Synoptic Discussion - June 2015
Note: This Synoptic Discussion describes recent weather events and climate anomalies in relation to the phenomena that cause the weather. These phenomena include the jet stream, fronts and low pressure systems that bring precipitation, high pressure systems that bring dry weather, and the mechanisms which control these features — such as El Niño, La Niña, and other oceanic and atmospheric drivers (PNA, NAO, AO, and others). The report may contain more technical language than other components of the State of the Climate series.
NCEI added Alaska climate divisions to its nClimDiv dataset on Friday, March 6, 2015, coincident with the release of the February 2015 monthly monitoring report. For more information on this data, please visit the Alaska Climate Divisions FAQ.

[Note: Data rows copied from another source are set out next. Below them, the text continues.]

Lemma scalar_entry mf base o v m base' m' :
  is_mapping v = false → merge_entry specs mf base [] o k v m = (Ok base', m') →
  _assign base k (pointer [k]) spec v o m = (Ok base', m').
Proof.
  intros Hv Hrun. unfold merge_entry in Hrun. cbn [app] in Hrun. rewrite Hspec in Hrun.
  apply ST_bind_Ok in Hrun as (? & m0 & [_ <-]%lift_run & Hrun).
  apply ST_bind_Ok in Hrun as (deleted & m0 & [Hd <-]%lift_run & Hrun).
  assert (deleted = false) as -> by (destruct v; cbn in *; congruence).
  rewrite Hkind, Hv in Hrun. by destruct (is_sequence v).
Qed.

Lemma scalar_same_key W base m base' m' :
  ScalarInv k spec g before conflict W base m → same_key k base m base' m' →
  ScalarInv k spec g before conflict W base' m'.
Proof.
  intros [Hl Hs Hw] [H1 H2 H3 H4 H5]. split.
  - unfold logged. by rewrite H4.
  - rewrite H1, H3. done.
  - rewrite H1, H2, H3. done.
Qed.

Lemma scalar_patches ps : ∀ W m m',
  one_group g ps → (∀ vo, vo ∈ key_values k ps → is_mapping vo.1 = false) →
  (∀ po, po ∈ ps → layer_id po ∉ (layer_id <$> W)) →
  (is_restrictive_scalar spec = true → apart (W ++ canon_values (key_values k ps))) →
  ScalarInv k spec g before conflict W (m_values m) m →
  merge_patches specs ps m = (Ok tt, m') →
  length (canon_values (key_values k ps)) = length (key_values k ps) ∧
  ScalarInv k spec g before conflict (W ++ canon_values (key_values k ps)) (m_values m') m'.
Proof.
  induction ps as [|[patch o] ps IH]; intros W m m' Hg Hmap Hids Hap HI; cbn [merge_patches].
  { intros [= <-]. by rewrite app_nil_r. }
  apply one_group_cons in Hg as [(Hgo & Hl & Hd) Hg]. cbn [fst snd] in *.
  intros (u & m1 & H1 & H2)%ST_bind_Ok.
  apply (merge_patch_key specs k) in H1; [|done]. unfold key_values in *. cbn [omap list_omap fst snd] in *.
  fold (key_values k ps) in *.
  destruct (patch_value k patch) as [v|]; cbn [mbind option_bind] in *.
  - destruct H1 as (b1 & m2 & b2 & m3 & Hs1 & Hrun & Hs2).
    apply scalar_entry in Hrun; [|apply (Hmap (v, o)), list_elem_of_here].
    apply (scalar_same_key _ _ _ _ _ HI) in Hs1. cbn [canon_values omap list_omap fst snd] in *.
    fold (canon_values (key_values k ps)) in *.
    destruct (scalar_step k spec g before conflict W b1 m2 v o b2 m3 Hs1 Hgo) as (new & Hnew & HI'); [..|done|].
    + apply (Hids (patch, o)), list_elem_of_here.
    + intros new Hnew Hr. rewrite Hnew in Hap. specialize (Hap Hr).
      intros x y Hx Hy. apply Hap; set_solver.
    + rewrite Hnew in *. apply (scalar_same_key _ _ _ _ _ HI') in Hs2.
      destruct (IH (W ++ [(new, o)]) m1 m' Hg) as [Hlen HI2]; [..|done|].
      * intros vo Hvo. apply Hmap. by right.
      * intros po Hpo. rewrite fmap_app, not_elem_of_app. split; [apply Hids; by right|].
        intros Heq%list_elem_of_singleton. apply Hl.
        rewrite <-(Heq : layer_id po = layer_id (patch, o)). by apply list_elem_of_fmap_2.
      * by rewrite <-(assoc_L (++)).
      * done.
      * rewrite <-(assoc_L (++)) in HI2. split; [cbn; lia|done].
  - apply (scalar_same_key _ _ _ _ _ HI) in H1. apply (IH W m1); try done.
    intros po Hpo. apply Hids. by right.
Qed.
End scalar_patches.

June 2015 was characterized by a very active upper-level circulation pattern over the contiguous United States (CONUS), with several weather systems moving in the jet stream flow. A warm and dry long-wave ridge dominated western North America, while the North Atlantic subtropical high pressure center (Bermuda High) helped keep the southeastern CONUS warmer and drier than normal. The storm track was squeezed in between these systems, bringing above-normal precipitation to the Midwest to Northeast. As a result, drought expanded in the West and Southeast and contracted in the Northeast, and the month was wetter and warmer than normal nationwide. The western ridge and Bermuda High inhibited severe weather in the areas under their influence while El Niño inhibited the formation of Atlantic tropical cyclones. See below for details.
In the Northern Hemisphere, June marks the beginning of climatological summer, which is the time of year when solar heating forces the jet stream and circumpolar vortex to contract poleward. Polar air masses can still influence the weather, but they are not as cold as in previous months. The warm, dry subtropical high pressure belt normally dominates the weather as it shifts northward, with warm southerly air masses moving into the contiguous United States (CONUS) more frequently.
This was the case during June 2015. The long-wave circulation pattern in the upper atmosphere consisted of a ridge over western North America, while the North Atlantic subtropical high pressure center (Burmuda High) dominated the weather over the southeastern CONUS. These high pressure systems brought warmer-than-normal and generally drier-than-normal weather to the West and Southeast, as well as much of Alaska and Puerto Rico. The storm track was squeezed in between these systems, with several cold fronts and low pressure systems bringing above-normal precipitation to the Midwest to Northeast. Even though a moderate to strong El Niño inhibited the formation of tropical systems in the North Atlantic and Caribbean, Tropical Storm Bill moved into the Southern Plains from the Gulf of Mexico at mid-month and got caught up in the westerly flow across the Midwest, bringing above-normal precipitation and cooler-than-normal temperatures to these regions. Meanwhile, the El Niño-enhanced eastern Tropical Pacific produced Hurricanes Andres and Blanca. Moisture from the remnants of these two cyclones flowed into the Southwest, enhancing monsoon showers and bringing above-normal precipitation. Unstable atmospheric conditions, including a vertical wind pattern that created a spinning motion in the air, were associated with the storm track, with frequent outbreaks of severe weather developing. There were 165 preliminary reports of tornadoes, mostly from the Central and Northern Plains to Mid-Atlantic coast. This is less than the June average of 243, due in part to the inhibition of severe weather by the ridge in the West and Bermuda High in the Southeast.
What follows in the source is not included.